Work required
Retype each line of the listing below, word for word.

Input data
(** C30: the closure is exactly what the session needs.  Where the view can read
    finitely many documents, the collection returns exactly when every document
    reachable from the references is there, is what its reference says, is valid,
    and none needs itself; and the entries it returns are one per reachable
    reference, in the order of the references, each with the bytes the view gave. *)
Theorem closure_exact known refs :
  (∀ ref d, view ref = Document d → ref ∈ known) →
  ((∃ entries, collect_references view (S (length known)) refs = Ok entries) ↔
     Forall (collectable view) refs) ∧
  ∀ fuel entries, collect_references view fuel refs = Ok entries →
    NoDup (map ce_ref entries) ∧ entries = sorted entry_lt entries ∧
    (∀ r, r ∈ map ce_ref entries ↔ ∃ root, root ∈ refs ∧ rtc (needs view) root r) ∧
    (∀ e, e ∈ entries → ∃ d v, good view (ce_ref e) d v ∧ e = entry_of (ce_ref e) d).
Proof.
  intros Hk. split; [split|].
  - intros [entries Hcol]. by eapply collected_collectable.
  - apply (collect_total known); [done|lia].
  - intros fuel entries. apply collect_entries.
Qed.

(** C31: the walk ends, and a cycle it reports is one.  When the other parts raise
    neither error themselves, a recursion as deep as the view has documents is
    enough, and the collection reports a cycle only when a reachable document needs
    itself. *)
Theorem closure_walk_ends known refs :
  (∀ ref d, view ref = Document d → ref ∈ known) →
  (∀ ref e, view ref = Refused e → foreign e) → (∀ ref yaml, raises_only foreign (validated ref yaml)) →
  raises_only (λ e, e ≠ RecursionError ∧ (e = REFERENCE_CYCLE →
      ∃ root x, root ∈ refs ∧ rtc (needs view) root x ∧ tc (needs view) x x))
    (collect_references view (S (length known)) refs).
Proof.
  intros Hk Hview Hval. apply ro_bind.
  { apply ro_mapM. intros ref _. destruct (new_ref CatalogRef ref); [apply ro_Ok|by apply ro_Raise]. }
  intros ps [-> _]%canonical_refs. apply ro_bind; [|intros; apply ro_Ok].
  apply (ro_foldM _ (λ _, True)); [|done]. intros s ref Hr%elem_of_sorted _. split; [|done].
  intros e He. destruct (visit_depth view known Hk (S (length known)) [] s ref) with (e := e)
    as [Hne Hcy]; try done.
  - apply NoDup_nil_2.
  - by intros a ?%not_elem_of_nil.
  - simpl. lia.
  - split; [done|]. intros Hec. destruct (Hcy Hec) as (x & Hx & Hxx). by exists ref, x.
Qed.
End Closure.

(** ** The captured bytes *)

Section Captured.
Context {grammar : Grammar} (view : CatalogReadView) (fuel : nat) (refs : list string).
Context (entries : list CatalogClosureEntry) (Hcol : collect_references view fuel refs = Ok entries).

The completed task
(** C30: the closure is exactly what the session needs.  Where the view can read
    finitely many documents, the collection returns exactly when every document
    reachable from the references is there, is what its reference says, is valid,
    and none needs itself; and the entries it returns are one per reachable
    reference, in the order of the references, each with the bytes the view gave. *)
Theorem closure_exact known refs :
  (∀ ref d, view ref = Document d → ref ∈ known) →
  ((∃ entries, collect_references view (S (length known)) refs = Ok entries) ↔
     Forall (collectable view) refs) ∧
  ∀ fuel entries, collect_references view fuel refs = Ok entries →
    NoDup (map ce_ref entries) ∧ entries = sorted entry_lt entries ∧
    (∀ r, r ∈ map ce_ref entries ↔ ∃ root, root ∈ refs ∧ rtc (needs view) root r) ∧
    (∀ e, e ∈ entries → ∃ d v, good view (ce_ref e) d v ∧ e = entry_of (ce_ref e) d).
Proof.
  intros Hk. split; [split|].
  - intros [entries Hcol]. by eapply collected_collectable.
  - apply (collect_total known); [done|lia].
  - intros fuel entries. apply collect_entries.
Qed.

(** C31: the walk ends, and a cycle it reports is one.  When the other parts raise
    neither error themselves, a recursion as deep as the view has documents is
    enough, and the collection reports a cycle only when a reachable document needs
    itself. *)
Theorem closure_walk_ends known refs :
  (∀ ref d, view ref = Document d → ref ∈ known) →
  (∀ ref e, view ref = Refused e → foreign e) → (∀ ref yaml, raises_only foreign (validated ref yaml)) →
  raises_only (λ e, e ≠ RecursionError ∧ (e = REFERENCE_CYCLE →
      ∃ root x, root ∈ refs ∧ rtc (needs view) root x ∧ tc (needs view) x x))
    (collect_references view (S (length known)) refs).
Proof.
  intros Hk Hview Hval. apply ro_bind.
  { apply ro_mapM. intros ref _. destruct (new_ref CatalogRef ref); [apply ro_Ok|by apply ro_Raise]. }
  intros ps [-> _]%canonical_refs. apply ro_bind; [|intros; apply ro_Ok].
  apply (ro_foldM _ (λ _, True)); [|done]. intros s ref Hr%elem_of_sorted _. split; [|done].
  intros e He. destruct (visit_depth view known Hk (S (length known)) [] s ref) with (e := e)
    as [Hne Hcy]; try done.
  - apply NoDup_nil_2.
  - by intros a ?%not_elem_of_nil.
  - simpl. lia.
  - split; [done|]. intros Hec. destruct (Hcy Hec) as (x & Hx & Hxx). by exists ref, x.
Qed.
End Closure.

(** ** The captured bytes *)

Section Captured.
Context {grammar : Grammar} (view : CatalogReadView) (fuel : nat) (refs : list string).
Context (entries : list CatalogClosureEntry) (Hcol : collect_references view fuel refs = Ok entries).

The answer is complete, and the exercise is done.